Other transcription(s)
- • Chinese: 利丰港
- Sungai MatiSungai Mati in Johor, Malay Peninsular and Malaysia Sungai Mati Sungai Mati (Peninsular Malaysia) Sungai Mati Sungai Mati (Malaysia)
- Country: Malaysia
- State: Johor
- District: Tangkak
- Time zone: UTC+8 (MYT)
- Postal code: 84400

= Sungai Mati =

Sungai Mati in Tangkak District

Sungai Mati ('dead river' in Malay; Chinese: 利丰港) is a small town in Serom, Tangkak District, Johor, Malaysia.

Sungai Mati was named in such a way (dead river) due to its nature of being an ox-bow lake. It formed or break away from the main river of Muar River. The "breakaway" was caused by a massive flood in the early 1900s (not traceable). Before the breakaway Sungai Mati was on the Muar river bank (northern bank) and was a river port.
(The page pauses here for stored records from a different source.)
(** * json-crud-server: the storage and lifecycle model of [server.ts]

    A shallow embedding of the request handlers, the write-through helpers
    and the retention sweeper of [src/server.ts], and the properties of the
    two stores ([dataStore] in memory, one file per item under [DATA_DIR])
    that the specification states about them.

    Conventions of the embedding.
    - A JavaScript object that holds JSON data is a [gmap string json]; the
      order in which keys are serialised is not represented.
    - JSON numbers are integers ([Z]); no handler inspects a number beyond
      the zero test of truthiness.
    - [dataStore] is a plain object: a property read on it sees its own
      entries and then what it inherits from its prototype, which is
      [Object.prototype]. Deno removes the accessor [__proto__] from
      [Object.prototype] when it starts, unless it is run with
      [--unstable-unsafe-proto]; both cases are represented. With the
      accessor, an assignment to [__proto__] replaces the prototype.
      [m !! id] on [dataStore] is the lookup among its own entries.
    - [crypto.randomUUID()] yields a string that is no member name of
      [Object.prototype].
    - The text of a file is represented by the value [JSON.parse] yields on
      it, or by the fact that [JSON.parse] rejects it; [JSON.stringify]
      followed by [JSON.parse] is the identity on the values handled here.
    - The directory [DATA_DIR] is a map from entry names to files; it exists
      (created by [ensureDataDir] at start-up) and holds regular files.
    - The environment of one handler run (clock, UUID generator, failures
      of [Deno.writeTextFile] and [Deno.remove]) is an explicit argument.
    - The CORS and request-logging middlewares are not represented. *)

From Stdlib Require Import ZArith Lia Ascii String.
From stdpp Require Import gmap strings list fin_maps pretty.

#[local] Set Warnings "-register-all".
#[local] Open Scope Z_scope.

(** ** JSON values and the JavaScript operations the handlers apply to them *)

Module Js.

Inductive json : Type :=
| JNull
| JBool (b : bool)
| JNum (n : Z)
| JStr (s : string)
| JArr (l : list json)
| JObj (m : gmap string json).

(** ToBoolean on a JSON value: [null], [false], [0] and the empty string
    are falsy, every array and object is truthy. *)
Definition truthy (v : json) : bool :=
  match v with
  | JNull => false
  | JBool b => b
  | JNum n => negb (n =? 0)
  | JStr s => negb (String.eqb s "")
  | JArr _ => true
  | JObj _ => true
  end.

(** [o[k]] read as a condition: [undefined] is falsy. *)
Definition truthy_prop (o : option json) : bool :=
  match o with
  | Some v => truthy v
  | None => false
  end.

(** The characters of a string as one-character strings. *)
Fixpoint chars (s : string) : list string :=
  match s with
  | EmptyString => []
  | String c s' => String c EmptyString :: chars s'
  end.

(** The own enumerable properties a spread [{...v}] copies: the members of
    an object, the indexed elements of an array, the indexed characters of
    a string, nothing for [null], a boolean or a number. *)
Definition indexed (l : list json) : gmap string json :=
  list_to_map (imap (λ i v, (pretty i, v)) l).

Definition own_props (v : json) : gmap string json :=
  match v with
  | JObj m => m
  | JArr l => indexed l
  | JStr s => indexed (JStr <$> chars s)
  | _ => ∅
  end.

(** The same for the result of a property read, which may be [undefined]. *)
Definition spread (o : option json) : gmap string json :=
  match o with
  | Some v => own_props v
  | None => ∅
  end.

(** [{ ...a, ...b }]: the properties of [b] override those of [a]. *)
Definition spread2 (a b : option json) : json :=
  JObj (spread b ∪ spread a).

(** [{ ...data, createdAt: stamp }]. *)
Definition with_createdAt (data : option json) (stamp : string) : json :=
  JObj (<["createdAt" := JStr stamp]> (spread data)).

(** *** [String.prototype.endsWith] and [String.prototype.slice(0, -k)] *)

Definition endsWith (s suffix : string) : bool :=
  let n := String.length s in
  let k := String.length suffix in
  bool_decide (k ≤ n)%nat && String.eqb (String.substring (n - k) k s) suffix.

Definition slice_off (k : nat) (s : string) : string :=
  String.substring 0 (String.length s - k) s.

(** *** [Date.prototype.toISOString] on a time value in milliseconds *)

Definition msPerDay : Z := 86400000.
Before the breakaway Sungai Mati was named 'li hong kang' 利丰港. It means a prosperous port. Until now, the Chinese community still uses the same name, which carries both extreme meanings. In fact, it was an inland/river port. Muar River and Pahang River in combination was very important east-west crossing route for traditional river transport. The route is called "Laluan Penarikan", which is documented and available in Malaysia's secondary history text. The piece of land surrounded by the ex-bow lake and Muar River in combination is called Pulau Penarik.
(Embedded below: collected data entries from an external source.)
Definition capture (g : @Game Z bool) (target : @Piece Z) : @Game Z bool :=
  let remaining :=
    List.filter (fun p => negb (position p =? position target)) (pieces g) in
  let won :=
    if String.eqb (type target) "king"
    then option_map color (currentPiece g)
    else winner g in
  relocate
    (mkGame remaining (currentPlayer g) won (currentPiece g)
            (possibleMoves g) (pawnThatReachedEnd g) (hidden g))
    (position target).

Definition inCheck (g : @Game Z bool) (c : Color) : bool :=
  existsb
    (fun k =>
       String.eqb (type k) "king" && Color_eqb (color k) c &&
       existsb
         (fun p =>
            negb (Color_eqb (color p) c) &&
            existsb (Z.eqb (position k)) (moves g p (occupancy g)))
         (pieces g))
    (pieces g).

Definition engine : @RulesEngine Z bool :=
  {| BoardMap := list (Z * Color);
     Exported := list (@Piece Z) * Color * option Color * bool;
     isFinished := fun g =>
       match winner g with Some _ => true | None => hidden g end;
     generateCurrentMap := occupancy;
     getMoves := moves;
     isCheck := inCheck;
     export := fun g => (pieces g, currentPlayer g, winner g, hidden g);
     newGame := fun '(ps, c, w, d) => mkGame ps c w None [] None d;
     findPieceByPosition := fun g sq => pieceAt (pieces g) sq;
     canTakeWithSelected := fun g target =>
       existsb (Z.eqb (position target)) (possibleMoves g);
     takeWithSelected := capture;
     canMoveSelected := fun g sq => existsb (Z.eqb sq) (possibleMoves g);
     moveSelected := relocate;
     checkPawnPromotion := fun _ _ => mkPromotionDetails false None;
     finalizePawnPromotion := fun g _ => g;
     toggleCurrentPlayer := fun g =>
       set_currentPlayer g (opponentOf (currentPlayer g)) |}.

(** The same engine with a position lookup that never finds a piece:
    every simulation faults. *)
Definition blindEngine : @RulesEngine Z bool :=
  {| BoardMap := BoardMap engine;
     Exported := Exported engine;
     isFinished := isFinished engine;
     generateCurrentMap := generateCurrentMap engine;
     getMoves := getMoves engine;
     isCheck := isCheck engine;
     export := export engine;
     newGame := newGame engine;
     findPieceByPosition := fun _ _ => None;
     canTakeWithSelected := canTakeWithSelected engine;
     takeWithSelected := takeWithSelected engine;
     canMoveSelected := canMoveSelected engine;
     moveSelected := moveSelected engine;
     checkPawnPromotion := checkPawnPromotion engine;
     finalizePawnPromotion := finalizePawnPromotion engine;
     toggleCurrentPlayer := toggleCurrentPlayer engine |}.

Definition position_of (ps : list (@Piece Z)) (toMove : Color) (drawn : bool)
  : @Game Z bool :=
  mkGame ps toMove None None [] None drawn.

(** White king on 1, black rook on 3, white to move: wherever the king
    steps, the rook takes it. *)
Definition cornered : @Game Z bool :=
  position_of [mkPiece "king" white 1; mkPiece "rook" black 3] white false.

(** White king and queen against the black king, declared drawn. *)
Definition drawnGame : @Game Z bool :=
  position_of [mkPiece "king" white 0; mkPiece "queen" white 1;
               mkPiece "king" black 3] black true.

(** Black to move: its king is walled in by its own queen and is not
    attacked. *)
Definition stalemate : @Game Z bool :=
  position_of [mkPiece "king" black 0; mkPiece "queen" black 1;
               mkPiece "king" white 3] black false.

(** White has just taken the black king. *)
Definition kingTaken : @Game Z bool :=
  mkGame [mkPiece "rook" white 0] black (Some white) None [] None false.

(** The white king of [cornered] stepping to [sq]. *)
Definition kingTo (sq : Z) : @Move Z :=
  mkMove (mkPiece "king" white 1) 1 sq.

(** White rook on 0, black queen on 2, black king on 3, white to move:
    the rook can step to 1 or take the queen and be retaken. *)
Definition rookChoice : @Game Z bool :=
  position_of [mkPiece "rook" white 0; mkPiece "queen" black 2;
               mkPiece "king" black 3] white false.

(** The white rook of [rookChoice] moving to [sq]. *)
Definition rookTo (sq : Z) : @Move Z :=
  mkMove (mkPiece "rook" white 0) 0 sq.

(** White rook on 0, black king on 2, white to move: the rook can take
    the king. *)
Definition kingHangs : @Game Z bool :=
  position_of [mkPiece "rook" white 0; mkPiece "king" black 2] white false.

(** White rook on 0, black king on 1, white to move: the only move
    takes the king. *)
Definition kingAdjacent : @Game Z bool :=
  position_of [mkPiece "rook" white 0; mkPiece "king" black 1] white false.

(** Stubs of [Math.random]. *)
Definition always (r : Q) : nat -> Q := fun _ => r.

End LineChess.

(** * Properties *)

(** ** Colours and numbers *)

Lemma Color_eqb_eq (a b : Color) : Color_eqb a b = true <-> a = b.
Proof. destruct a, b; simpl; split; congruence. Qed.

Lemma Color_eqb_refl (a : Color) : Color_eqb a a = true.
Proof. now destruct a. Qed.

Lemma opponentOf_involutive (c : Color) : opponentOf (opponentOf c) = c.
Proof. now destruct c. Qed.

Lemma Color_eqb_opponentOf (a c : Color) :
  Color_eqb a (opponentOf c) = negb (Color_eqb a c).
Proof. now destruct a, c. Qed.

Lemma Number_le_refl (a : Number) : Number_le a a.
Proof. destruct a; unfold Number_le; simpl; auto. apply Z.ltb_irrefl. Qed.

Lemma Number_le_trans (a b c : Number) :
  Number_le a b -> Number_le b c -> Number_le a c.
Proof.
  unfold Number_le.
  destruct a, b, c; simpl; try congruence.
  rewrite !Z.ltb_ge. lia.
Qed.

Lemma Math_max_ub_l (a b : Number) : Number_le a (Math_max a b).
Proof.
  unfold Number_le. destruct a, b; simpl; auto using Z.ltb_irrefl.
  apply Z.ltb_ge. lia.
Qed.

Lemma Math_max_ub_r (a b : Number) : Number_le b (Math_max a b).
Proof.
  unfold Number_le. destruct a, b; simpl; auto using Z.ltb_irrefl.
  apply Z.ltb_ge. lia.
Qed.

Lemma Math_max_cases (a b : Number) : Math_max a b = a \/ Math_max a b = b.
Proof.
  destruct a, b; simpl; auto.
  destruct (Z.max_spec z z0) as [[_ ->] | [_ ->]]; auto.
Qed.

Lemma Math_min_lb_l (a b : Number) : Number_le (Math_min a b) a.
Proof.
  unfold Number_le. destruct a, b; simpl; auto using Z.ltb_irrefl.
  apply Z.ltb_ge. lia.
Qed.

Lemma Math_min_lb_r (a b : Number) : Number_le (Math_min a b) b.
Proof.
  unfold Number_le. destruct a, b; simpl; auto using Z.ltb_irrefl.
  apply Z.ltb_ge. lia.
Qed.

Lemma Math_min_cases (a b : Number) : Math_min a b = a \/ Math_min a b = b.
Proof.
  destruct a, b; simpl; auto.
  destruct (Z.min_spec z z0) as [[_ ->] | [_ ->]]; auto.
Qed.

Lemma NegInfinity_least (a : Number) : Number_le NegInfinity a.
Proof. reflexivity. Qed.

Lemma Infinity_greatest (a : Number) : Number_le a Infinity.
Proof. now destruct a. Qed.

(** A fold of [Math.max] dominates its start value and every element, and
    is one of them. *)
Lemma fold_max_bounds (l : list Number) (acc : Number) :
  let v := fold_left Math_max l acc in
  Number_le acc v /\ (forall x, In x l -> Number_le x v) /\
  (v = acc \/ In v l).
Proof.
  revert acc. induction l as [| y l IH]; intros acc; simpl.
  - split; [apply Number_le_refl | split; [tauto | auto]].
  - destruct (IH (Math_max acc y)) as (Hacc & Hall & Hin).
    split; [| split].
    + eapply Number_le_trans; [apply Math_max_ub_l | exact Hacc].
    + intros x [<- | Hx]; [| auto].
      eapply Number_le_trans; [apply Math_max_ub_r | exact Hacc].
    + destruct Hin as [Hv | Hv]; [| auto].
      destruct (Math_max_cases acc y) as [Hm | Hm]; [left | right; left];
      congruence.
Qed.

Lemma fold_min_bounds (l : list Number) (acc : Number) :
  let v := fold_left Math_min l acc in
  Number_le v acc /\ (forall x, In x l -> Number_le v x) /\
  (v = acc \/ In v l).
Proof.
  revert acc. induction l as [| y l IH]; intros acc; simpl.
  - split; [apply Number_le_refl | split; [tauto | auto]].
  - destruct (IH (Math_min acc y)) as (Hacc & Hall & Hin).
    split; [| split].
    + eapply Number_le_trans; [exact Hacc | apply Math_min_lb_l].
    + intros x [<- | Hx]; [| auto].
      eapply Number_le_trans; [exact Hacc | apply Math_min_lb_r].
    + destruct Hin as [Hv | Hv]; [| auto].
      destruct (Math_min_cases acc y) as [Hm | Hm]; [left | right; left];
      congruence.
Qed.

Lemma Number_le_antisym (a b : Number) :
  Number_le a b -> Number_le b a -> a = b.
Proof.
  unfold Number_le. destruct a, b; simpl; try congruence.
  rewrite !Z.ltb_ge. intros. f_equal. lia.
Qed.

(** [extremum] returns the greatest / least score. *)
Lemma extremum_Extremal (isMax : bool) (scores : list Number) :
  Extremal isMax scores (extremum isMax scores).
Proof.
  unfold Extremal, extremum. destruct isMax.
  - destruct (fold_max_bounds scores NegInfinity) as (_ & Hall & Hin).
    split; [exact Hall |].
    destruct scores as [| y l]; [reflexivity |].
    destruct Hin as [Hv | Hv]; [| exact Hv].
    left. apply Number_le_antisym.
    + apply Hall. now left.
    + rewrite Hv. apply NegInfinity_least.
  - destruct (fold_min_bounds scores Infinity) as (_ & Hall & Hin).
    split; [exact Hall |].
    destruct scores as [| y l]; [reflexivity |].
    destruct Hin as [Hv | Hv]; [| exact Hv].
    left. apply Number_le_antisym.
    + rewrite Hv. apply Infinity_greatest.
    + apply Hall. now left.
Qed.

(** ** The evaluator *)

Section Evaluation.

Context {Square Hidden : Type}.

Lemma evaluateBoard_fold (ps : list (@Piece Square)) (c : Color) (acc : Z) :
  fold_left
    (fun score piece =>
       let pieceValue := getPieceValue (type piece) in
       if Color_eqb (color piece) c
       then score + pieceValue
       else score - pieceValue)
    ps acc
  = acc + material ps c - material ps (opponentOf c).
Proof.
  revert acc. induction ps as [| p ps IH]; intros acc; simpl.
  - unfold material; simpl. lia.
  - rewrite IH. unfold material; simpl.
    rewrite Color_eqb_opponentOf.
    destruct (Color_eqb (color p) c); simpl; lia.
Qed.

(** C5.  [evaluateBoard] is the material of the given colour minus the
    material of the other colour, with the six fixed piece values and 0
    for any other kind; hence evaluating for the other colour negates
    the score. *)
Theorem evaluateBoard_material_difference :
  (getPieceValue "pawn" = 100 /\ getPieceValue "knight" = 320 /\
   getPieceValue "bishop" = 330 /\ getPieceValue "rook" = 500 /\
   getPieceValue "queen" = 900 /\ getPieceValue "king" = 20000) /\
  (forall kind : string,
      In kind ["pawn"; "knight"; "bishop"; "rook"; "queen"; "king"]%string \/
      getPieceValue kind = 0) /\
  (forall (g : @Game Square Hidden) (c : Color),
      evaluateBoard g c
      = material (pieces g) c - material (pieces g) (opponentOf c)) /\
  (forall (g : @Game Square Hidden) (c : Color),
      evaluateBoard g c = - evaluateBoard g (opponentOf c)).
Proof.
  split; [repeat split; reflexivity |].
  split.
  { intros kind. unfold getPieceValue.
    repeat match goal with
           | |- context [String.eqb kind ?k] =>
               destruct (String.eqb_spec kind k) as [-> | _];
               [left; simpl; tauto |]
           end.
    now right. }
  split; intros g c; unfold evaluateBoard; rewrite !evaluateBoard_fold.
  - lia.
  - rewrite opponentOf_involutive. lia.
Qed.

End Evaluation.

(** ** The search *)

Section SearchFacts.

Context {Square Hidden : Type} (E : @RulesEngine Square Hidden).

Implicit Types (g child : @Game Square Hidden) (depth : Z)
         (isMax : bool) (ai : Color).

(** The loop only consults [recur] on the children. *)
Lemma searchLoop_ext (r1 r2 : Game -> option Number) combine g player
      (legalMoves : list Move) (acc : Number) :
  (forall child, r1 child = r2 child) ->
  searchLoop E r1 combine g player legalMoves acc
  = searchLoop E r2 combine g player legalMoves acc.
Proof.
  intros Hext. revert acc.
  induction legalMoves as [| move rest IH]; intros acc; simpl; [reflexivity |].
  destruct (simulate E g player move) as [c |]; [| apply IH].
  rewrite Hext. destruct (r2 c); [apply IH | reflexivity].
Qed.

(** When every recursive call returns, the loop returns the fold of
    [combine] over the scores of the children. *)
Lemma searchLoop_value (recur : Game -> option Number) (F : Game -> Number)
      combine g player (legalMoves : list Move) (acc : Number) :
  (forall child, recur child = Some (F child)) ->
  searchLoop E recur combine g player legalMoves acc
  = Some (fold_left combine (List.map F (children E g player legalMoves)) acc).
Proof.
  intros Hrec. revert acc. unfold children.
  induction legalMoves as [| move rest IH]; intros acc; simpl; [reflexivity |].
  destruct (simulate E g player move) as [c |]; simpl; [| apply IH].
  rewrite Hrec. apply IH.
Qed.

Lemma children_nil g player (legalMoves : list Move) :
  (forall move, In move legalMoves -> simulate E g player move = None) ->
  children E g player legalMoves = [].
Proof.
  unfold children.
  induction legalMoves as [| move rest IH]; intros Hall; simpl; [reflexivity |].
  rewrite (Hall move) by now left.
  apply IH. intros m Hm. apply Hall. now right.
Qed.

(** The body consults [recur] only at [depth - 1], with the flag
    flipped and the same AI colour. *)
Lemma minimax_body_ext
      (r1 r2 : Game -> Z -> bool -> Color -> option Number)
      g depth isMax ai :
  (forall child, r1 child (depth - 1) (negb isMax) ai
                 = r2 child (depth - 1) (negb isMax) ai) ->
  minimax_body E r1 g depth isMax ai = minimax_body E r2 g depth isMax ai.
Proof.
  intros Hext. unfold minimax_body.
  destruct ((depth =? 0) || isFinished E g); [reflexivity |].
  destruct (enumerateMoves E g _) as [| move rest]; [reflexivity |].
  destruct isMax; apply searchLoop_ext; exact Hext.
Qed.

(** A terminal node returns without consulting [recur]. *)
Lemma minimax_body_terminal
      (recur : Game -> Z -> bool -> Color -> option Number)
      g depth isMax ai :
  (depth =? 0) || isFinished E g = true ->
  minimax_body E recur g depth isMax ai
  = Some match winner g with
         | Some w => if Color_eqb w ai then Infinity else NegInfinity
         | None => Finite (evaluateBoard g ai)
         end.
Proof.
  intros Hterm. unfold minimax_body. rewrite Hterm.
  destruct (winner g) as [w |]; [destruct (Color_eqb w ai) |]; reflexivity.
Qed.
In the early 1970s, there were some remaining traces of the riverport. There was landing of jetty at the end of Jalan Raja, the current location of the bridge linking Sungai Mati and Pulau Penarik. On the current badminton and tennis court on the left of Jalan Raja, diagonally opposite incumbent Johor Menteri Besar resident were old warehouses.

==Notable residents==
- Tan Sri Abdul Ghani Othman, the 14th Menteri Besar of Johor.